Sur ce point, elle ne pouvait que se taire, vexée de constater que les critiques de Quint le meurtrissaient bien plus que les siennes.
— Mon style est à chier et mes souvenirs s’épuisent. Je comprends mieux pourquoi je tourne en rond avec le personnage d’Ernie, je n’ai plus rien à lui faire faire.
— De quel Ernie tu parles ?
— Ernesto Fossataro. Il conduisait la limo le jour de notre mariage.
— Comment pourrais-je l’oublier, il savait à peine la manœuvrer.

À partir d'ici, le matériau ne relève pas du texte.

(** * Gutenberg Galaxy: the data and interaction logic of [assets/script.js]

    A shallow embedding of the parts of the script that decide what is
    indexed, selected and filtered: the catalogue fetch loop, the subject
    tokenizer and word index of [loadData], the year filter and planet
    group handling of [showPlanetaryPanel], the slider handler
    [updateTimeline] and the year shown by [showTooltip].

    Rendering (materials, geometries, colours, audio, tweens) is left out;
    the scene graph is kept as far as the script reads it back:
    object identity, [name], [userData], [visible], [position] and
    [children]. *)

From Stdlib Require Import String Ascii List ZArith NArith Bool Arith Lia.
From Stdlib Require Import Permutation.
From Equations Require Import Equations.
Import ListNotations.

Set Implicit Arguments.
Set Warnings "-register-all".

(* ===================================================================== *)
(** * Part I: the program *)
(* ===================================================================== *)

(** ** JavaScript strings

    A JavaScript string is a sequence of UTF-16 code units. *)

Definition codeUnit := N.
Definition jsstring := list codeUnit.

(** String literals of the script, written as Rocq strings. *)
Definition lit (s : string) : jsstring :=
  map N_of_ascii (list_ascii_of_string s).

Fixpoint str_eqb (a b : jsstring) : bool :=
  match a, b with
  | [], [] => true
  | x :: a', y :: b' => (x =? y)%N && str_eqb a' b'
  | _, _ => false
  end.

(** A string is truthy when it is not empty ([if (word)], [while (nextPage ...)]). *)
Definition truthyStr (s : jsstring) : bool :=
  match s with [] => false | _ :: _ => true end.

(** [s.split(sep)] for a one-character separator, generalised to any
    class of separator characters: a new piece starts after every
    separator, so the empty string gives one empty piece and two adjacent
    separators give an empty piece between them. *)
Fixpoint splitOn (isSep : codeUnit -> bool) (s : jsstring) : list jsstring :=
  match s with
  | [] => [[]]
  | c :: s' =>
      if isSep c then [] :: splitOn isSep s'
      else match splitOn isSep s' with
           | p :: ps => (c :: p) :: ps
           | [] => [[c]]
           end
  end.

Definition SPACE : codeUnit := 32%N.
Definition isSpace (c : codeUnit) : bool := (c =? SPACE)%N.

(** [subject.split(' ')] *)
Definition split_space (s : jsstring) : list jsstring := splitOn isSpace s.

(** The character class [a-zA-Z] of the regular expression. *)
Definition isUpper (c : codeUnit) : bool := (65 <=? c)%N && (c <=? 90)%N.
Definition isLower (c : codeUnit) : bool := (97 <=? c)%N && (c <=? 122)%N.
Definition isAlpha (c : codeUnit) : bool := isLower c || isUpper c.

(** [word.replace(/[^a-zA-Z]/g, '')]: every code unit outside the class
    is deleted. *)
Definition replaceNonAlpha (w : jsstring) : jsstring := filter isAlpha w.

(** [toLowerCase()] on the strings that reach it here, which hold letters
    of [a-zA-Z] only: an upper-case letter moves to its lower-case one. *)
Definition lowerUnit (c : codeUnit) : codeUnit :=
  if isUpper c then (c + 32)%N else c.
Definition toLowerCase (w : jsstring) : jsstring := map lowerUnit w.

(** [word.replace(/[^a-zA-Z]/g, '').toLowerCase()] *)
Definition normalize (w : jsstring) : jsstring :=
  toLowerCase (replaceNonAlpha w).

(** ** Book records of the catalogue (Gutendex JSON)

    [birth_year] and [death_year] are a number or [null]; [None] stands
    for [null] and for an absent field alike (both are falsy). *)

Record Author := {
  a_name : jsstring;
  birth_year : option Z;
  death_year : option Z
}.

(** [subjects] is [None] for a record that has no such field
    ([book.subjects] is then [undefined]). *)
Record Book := {
  title : jsstring;
  authors : list Author;
  subjects : option (list jsstring);
  languages : list jsstring;
  download_count : Z
}.

(** ** Exceptions *)

Inductive jsError :=
| TypeError (what : string)
| FetchError (url : jsstring).

Inductive result (A : Type) :=
| Ok (a : A)
| Throw (e : jsError).
Arguments Ok {A} a.
Arguments Throw {A} e.

Definition rbind {A B} (r : result A) (k : A -> result B) : result B :=
  match r with
  | Ok a => k a
  | Throw e => Throw e
  end.

Declare Scope result_scope.
Delimit Scope result_scope with result.
Notation "x <- r ;; k" := (rbind r (fun x => k))
  (at level 61, r at next level, right associativity) : result_scope.

(** [xs.forEach(f)] where [f] updates an accumulator and may throw: the
    first exception ends the loop. *)
Fixpoint forEachR {A Acc} (f : Acc -> A -> result Acc) (xs : list A)
    (s : Acc) : result Acc :=
  match xs with
  | [] => Ok s
  | x :: xs' => rbind (f s x) (forEachR f xs')
  end.

(** ** The word map of [loadData]

    [new Map()] keeps its keys in insertion order, and
    [Array.from(wordMap.entries())] reads them in that order, so the map
    is an association list: [set] on a present key replaces the value in
    place, on a new key it appends. *)

Record MapEntry := {
  count : nat;
  books : list Book
}.

Definition WordMap := list (jsstring * MapEntry).

Fixpoint Map_get (k : jsstring) (m : WordMap) : option MapEntry :=
  match m with
  | [] => None
  | (k', v) :: m' => if str_eqb k k' then Some v else Map_get k m'
  end.

Definition Map_has (k : jsstring) (m : WordMap) : bool :=
  match Map_get k m with Some _ => true | None => false end.

Fixpoint Map_set (k : jsstring) (v : MapEntry) (m : WordMap) : WordMap :=
  match m with
  | [] => [(k, v)]
  | (k', v') :: m' =>
      if str_eqb k k' then (k', v) :: m' else (k', v') :: Map_set k v m'
  end.
(** ** The monad

    An action maps the globals to the events it emitted and to how it
    ended: it returned, it ran into undefined behaviour ([Faulted]: a
    null or dangling pointer read, an invalidated iterator), or it is
    still waiting ([Blocked]: a wait that does not return, or the polls
    the model follows are used up). *)

Inductive Outcome (A : Type) : Type :=
| Returned (a : A) (w : World)
| Faulted
| Blocked (w : World).

Arguments Returned {A} a w.
Arguments Faulted {A}.
Arguments Blocked {A} w.

Definition Act (A : Type) : Type := World -> list Event * Outcome A.

Definition ret {A} (a : A) : Act A := fun w => ([], Returned a w).

Definition bind {A B} (m : Act A) (k : A -> Act B) : Act B :=
  fun w =>
    match m w with
    | (t, Returned a w') => let (t', o) := k a w' in (t ++ t', o)
    | (t, Faulted) => (t, Faulted)
    | (t, Blocked w') => (t, Blocked w')
    end.

Declare Scope act_scope.
Delimit Scope act_scope with act.
Notation "x <- m ;; k" := (bind m (fun x => k))
  (at level 100, m at next level, right associativity) : act_scope.
Notation "m ;; k" := (bind m (fun _ => k))
  (at level 100, right associativity) : act_scope.
Local Open Scope act_scope.

Definition emit (e : Event) : Act unit := fun w => ([e], Returned tt w).
Definition fault {A} : Act A := fun _ => ([], Faulted).
Definition block {A} : Act A := fun w => ([], Blocked w).
Definition get : Act World := fun w => ([], Returned w w).
Definition put (w : World) : Act unit := fun _ => ([], Returned tt w).

(** Run an action over each element of a list, in order. *)
Fixpoint for_each {A} (body : A -> Act unit) (l : list A) : Act unit :=
  match l with
  | [] => ret tt
  | a :: l' => body a ;; for_each body l'
  end.

(** ** Nodes of the registry *)

Definition addrs (w : World) : list ptr := map fst (g_LdrModuleList w).

Fixpoint find_node (p : ptr) (l : list (ptr * AurieModule)) : option AurieModule :=
  match l with
  | [] => None
  | (q, m) :: l' => if Nat.eqb p q then Some m else find_node p l'
  end.

Fixpoint update_node (p : ptr) (f : AurieModule -> AurieModule)
    (l : list (ptr * AurieModule)) : list (ptr * AurieModule) :=
  match l with
  | [] => []
  | (q, m) :: l' =>
      if Nat.eqb p q then (q, f m) :: l' else (q, m) :: update_node p f l'
  end.

(** [*p]: reading through a pointer that is null or no longer linked is
    undefined behaviour. *)
Definition deref (p : ptr) : Act AurieModule :=
  fun w =>
    match find_node p (g_LdrModuleList w) with
    | Some m => ([], Returned m w)
    | None => ([], Faulted)
    end.

(** [p->field = ...]: in-place update of the record at [p]. *)
Definition modify (p : ptr) (f : AurieModule -> AurieModule) : Act unit :=
  fun w =>
    ([], Returned tt
           {| g_LdrModuleList := update_node p f (g_LdrModuleList w);
              g_ArInitialImage := g_ArInitialImage w;
              next_node := next_node w |}).

Definition set_IsPreloaded (m : AurieModule) : AurieModule :=
  {| ImagePath := ImagePath m; ImageBase := ImageBase m;
     Flags := {| IsPreloaded := true;
                 IsInitialized := IsInitialized (Flags m);
                 MarkedForPurge := MarkedForPurge (Flags m) |};
     ModulePreinitialize := ModulePreinitialize m;
     ModuleInitialize := ModuleInitialize m;
     ModuleUnload := ModuleUnload m;
     MemoryAllocations := MemoryAllocations m |}.
(** * REIMU: a shallow embedding of the assembler helpers, the linker's
      immediate evaluator, the interpreter driver and the disassembler.

    Each module below follows one source file.  Fixed-width integers are
    integers of [Z] with the wrap-around written out, [std::string_view] is a
    list of characters, symbol tables are finite maps, and C++ exceptions are
    the [Throw] branch of a result type, [except]. *)

From Stdlib Require Import ZArith String Ascii List Bool Lia.
From Stdlib Require Import Numbers.DecimalString.
From stdpp Require Import base option list gmap strings.

Local Open Scope Z_scope.

(** ** Exceptions and the result type *)

(** interpreter/exception.h: [enum class Error]. *)
Inductive Error :=
| LoadMisAligned | LoadOutOfBound
| StoreMisAligned | StoreOutOfBound
| InsMisAligned | InsOutOfBound | InsUnknown
| LibcMisAligned | LibcOutOfBound | LibcError
| DivideByZero
| NotImplemented.

(** What a C++ [throw] can carry in the embedded code.  [PanicError] is the
    sentinel that [panic] throws and only [main] catches, [AssertionFailed]
    a failed [runtime_assert], and [Unreachable] the end of the process in
    [unreachable], which no handler ever sees. *)
Inductive exception :=
| PanicError (message : string)
| AssertionFailed
| Unreachable (message : string)
| FailToParse (message : string)
| FailToInterpret (error : Error)
| StdException (what : string).

Inductive except (A : Type) :=
| Ok (a : A)
| Throw (e : exception).
Arguments Ok {A} a.
Arguments Throw {A} e.

Definition bind {A B} (r : except A) (k : A -> except B) : except B :=
  match r with
  | Ok a => k a
  | Throw e => Throw e
  end.

Notation "'let*' x ':=' r 'in' k" := (bind r (fun x => k))
  (at level 10, x name, r at level 100, k at level 200).

(** Modelled from the spec: [panic] is declared in utility/error.h, which
    is not among the embedded files.  It aborts the run with a formatted
    message by throwing the panic sentinel. *)
Definition panic {A} (message : string) : except A := Throw (PanicError message).

(** Modelled from the spec: [panic_if], from utility/error.h, panics when
    the condition holds. *)
Definition panic_if (cond : bool) (message : string) : except unit :=
  if cond then panic message else Ok tt.
(** A group whose ranks all run [three_syncs] on rows: every rank returns
    the loss formed from the statistics summed over the ranks. *)
Lemma spmd_three_syncs {D : Type} (e : R) (C : nat) (h1 h2 h3 : D -> nat -> R)
    (d0 : D) (ds : list D) :
  spmd (Dice.three_syncs e (Dice.row C (h1 d0)) (Dice.row C (h2 d0)) (Dice.row C (h3 d0)))
       (map (fun d => Dice.three_syncs e (Dice.row C (h1 d)) (Dice.row C (h2 d))
                                       (Dice.row C (h3 d))) ds)
  = Some (map (fun _ =>
       Returned (1 - 2 * (rsum (fun c =>
                   (lsum (map (fun d => h1 d c) (d0 :: ds)) + e)
                   / (lsum (map (fun d => h2 d c) (d0 :: ds))
                      + lsum (map (fun d => h3 d c) (d0 :: ds)) + e)) C / INR C)))
     (d0 :: ds)).
Proof.
  unfold Dice.three_syncs.
  rewrite (spmd_sync_rows C h1). cbv zeta.
  rewrite (spmd_sync_rows C h2). cbv zeta.
  rewrite (spmd_sync_rows C h3). cbv zeta.
  rewrite spmd_all_return. unfold Dice.loss_of_gathered.
  rewrite !sum_dim0_rows, mean_quotients.
  replace (INR (numel [C])) with (INR C) by (simpl; f_equal; lia).
  reflexivity.
Qed.

(** C2.  In a process group of [N >= 1] devices, each holding checked
    tensors with the same number [C] of classes, the collective
    concatenating the devices' [1 x C] statistics along dimension 0: every
    device returns the same loss, formed from the intersections and sums of
    squares summed over all devices before the division and the mean over
    classes. *)
Theorem spmd_forward_minibatch_global (self : SoftDiceLoss)
    (d0 : Tensor * Tensor) (ds : list (Tensor * Tensor)) (C : nat) :
  Dice.weights_off (class_weight_power self) ->
  (forall d, In d (d0 :: ds) ->
     (3 <= List.length (shape (fst d)))%nat /\ shape (fst d) = shape (snd d)
     /\ Dice.classes (fst d) = C) ->
  let call := fun d : Tensor * Tensor =>
    forward_minibatch get_class_weights self (ObjTensor (fst d)) (ObjTensor (snd d)) in
  let fed := fun d : Tensor * Tensor =>
    (Dice.activated (apply_softmax self) (fst d), snd d) in
  (1 <= List.length (d0 :: ds))%nat
  /\ spmd (call d0) (map call ds)
     = Some (map (fun _ => Returned (Dice.global_loss (eps self) C (map fed (d0 :: ds))))
                 (d0 :: ds)).
Proof.
  intros Hw Hvalid call fed. split; [simpl; lia|].
  set (x := fun d : Tensor * Tensor => Dice.activated (apply_softmax self) (fst d)).
  assert (Hcall : forall d, In d (d0 :: ds) ->
            call d = Dice.three_syncs (eps self)
                       (Dice.row C (Dice.S_ (x d) (snd d)))
                       (Dice.row C (Dice.S_ (x d) (x d)))
                       (Dice.row C (Dice.S_ (snd d) (snd d)))).
  { intros d Hd. destruct (Hvalid d Hd) as (Hlen & Hsh & HC).
    unfold call. rewrite forward_minibatch_as_three_syncs by assumption.
    rewrite HC. reflexivity. }
  rewrite (Hcall d0) by (left; reflexivity).
  rewrite (map_ext_in call _ ds (fun d Hd => Hcall d (or_intror Hd))).
  rewrite (spmd_three_syncs (eps self) C
             (fun d => Dice.S_ (x d) (snd d)) (fun d => Dice.S_ (x d) (x d))
             (fun d => Dice.S_ (snd d) (snd d)) d0 ds).
  unfold Dice.global_loss, Dice.global_S.
  f_equal. apply map_ext. intros _. f_equal.
  assert (Hsum : forall F G : nat -> R, (forall c, F c = G c) ->
                   1 - 2 * (rsum F C / INR C) = 1 - 2 * (rsum G C / INR C)).
  { intros F G HFG. now rewrite (rsum_ext C F G) by (intros; apply HFG). }
  apply Hsum. intros c. rewrite !map_map. reflexivity.
Qed.

End ProcessGroup.

Lemma spmd_forward_minibatch_global_witness :
  spmd (SoftDice.forward_minibatch Sample.unit_weights Sample.plain
          (ObjTensor Sample.output) (ObjTensor Sample.target))
       [SoftDice.forward_minibatch Sample.unit_weights Sample.plain
          (ObjTensor Sample.output') (ObjTensor Sample.target')]
  = Some [Returned (Dice.global_loss 1 2 [(Sample.output, Sample.target);
                                          (Sample.output', Sample.target')]);
          Returned (Dice.global_loss 1 2 [(Sample.output, Sample.target);
                                          (Sample.output', Sample.target')])].
Proof.
  apply (spmd_forward_minibatch_global Sample.unit_weights Sample.plain
           (Sample.output, Sample.target) [(Sample.output', Sample.target')] 2).
  - left. reflexivity.
  - intros d [<- | [<- | []]]; simpl; repeat split; lia.
Defined.

(** The group loss on the two sample devices: the per-class quotients are
    [(2 + 1) / (3 + 3 + 1)] and [(1 + 1) / (2 + 2 + 1)]. *)
Example sample_global_loss :
  Dice.global_loss 1 2 [(Sample.output, Sample.target); (Sample.output', Sample.target')]
  = 1 - (3 / 7 + 2 / 5).
Proof.
  unfold Dice.global_loss, Dice.global_S, Dice.S_, Dice.classes, Dice.batch, Dice.positions,
    tget, rsum, tab, lsum.
  simpl. lra.
Qed.

(* ===================================================================== *)
(** * The training script *)
(* ===================================================================== *)

Section Script.

Import SynthMain.

(** C9.  Without [--azureml] the run ends with [NameError] for [run_info],
    which only the [if args.azureml] branch assigns and the construction of
    [real_val_ds] reads; no [trainer.fit] has been called by then. *)
Theorem main_without_azureml_name_error (ext : External) (args : Args) :
  azureml args = false ->
  fst (main ext args) = Raised (NameError "run_info")
  /\ training_loaders (snd (main ext args)) = []
  /\ forall e, In e (snd (main ext args)) -> is_Fit e = false.
Proof.
  destruct args as [bs dp csv dbg g aml seg gp rest]. cbn [azureml].
  intros ->. unfold main. cbn [azureml gpu].
  destruct g as [g|]; cbn.
  - repeat split. intros e [<- | [<- | [<- | [<- | []]]]]; reflexivity.
  - repeat split. intros e [<- | [<- | [<- | []]]]; reflexivity.
Qed.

— Il arrive en page 46 du bouquin. Je raconte le jour où je l’ai accompagné à l’institut médico-légal pour reconnaître le corps de son frère.
— Ça ne me dit rien.
— Ernie et moi on avait fait tout un pataquès parce que le frère n’avait plus de larynx.
— Pardon ?
— Le légiste nous avait présenté le corps de Paul sans son larynx. Ernie était devenu fou, il avait hurlé qu’il ne quitterait pas les lieux tant qu’on n’aurait pas retrouvé le foutu larynx de son frangin, et les flics étaient venus lui certifier qu’ils avaient retrouvé le corps comme ça, sans larynx.
— Passe-moi les détails.
— Je raconte ça et puis, plus rien, Ernie sort du bouquin. Un personnage que j’ai mis un temps fou à décrire physiquement, tu ne dois plus te rappeler mais c’est pas rien de décrire Ernie physiquement. Je l’avais bien planté dans son décor, et je commençais à m’y attacher, et maintenant je le laisse en plan parce que plus de vécu.
— Et sa mort ? Tu ne peux pas raconter sa mort ?
— Même pas ! Ernie est mort d’une rupture d’anévrisme, à l’hôpital. Je me souviens de notre toute dernière conversation, je ne l’avais pas vu depuis longtemps et je lui demande : « Comment ça va, Ernie ? » Et voilà qu’il me répond : « Pas trop bien, justement, j’ai mal à la tête. » Je me souviens d’avoir pensé : « Pourquoi il me dit ça, ce con ? » C’est vrai quoi, je posais la question juste par politesse, comme on la pose cent fois par jour à tous ceux qu’on croise, et pourquoi lui, il me parle de son mal de tête ? Il voulait me raconter sa cuite de la veille ? Il voulait que j’aille lui chercher de l’aspirine ? Moi, cette semaine-là j’avais les fédéraux au cul, et lui me parlait de son putain de mal de crâne ? Il a même ajouté : « Ma mère et ma sœur sont mortes d’une rupture d’anévrisme, c’est de famille, j’ai peur que ça me tombe dessus. » Je n’ai pas pu lui parler de mon problème avec les feds et mentalement je l’ai envoyé se faire foutre avec son mal de crâne. Moins de quinze jours plus tard on m’annonçait sa mort.
Maggie savait qu’elle n’était pas la seule, face à Fred, à passer en second dans l’ordre des plaignants.
— Au lieu d’écrire des Mémoires qui se prennent pour des romans, essaie l’inverse.
— …?
— Toi qui prétends être romancier, essaie de prolonger le destin d’Ernie.
— Faire comme s’il n’était pas mort ?
— Imagine qu’il ait continué sa brillante carrière au sein de l’Organisation et invente-lui toutes les bêtises qu’il aurait pu commettre. C’était quoi, sa spécialité ?
— Racket. Protéger un marché et calmer la concurrence. Lui et son équipe, ils savaient te mettre tout un territoire au carré.
La tasse aux bords des lèvres, Maggie marqua un temps d’arrêt. Des Ernie, elle en avait croisé des dizaines, dans tous les secteurs d’activités, et de bien pires que le racket. Pourtant, ce
— Alors cherche de ce côté-là, dit-elle.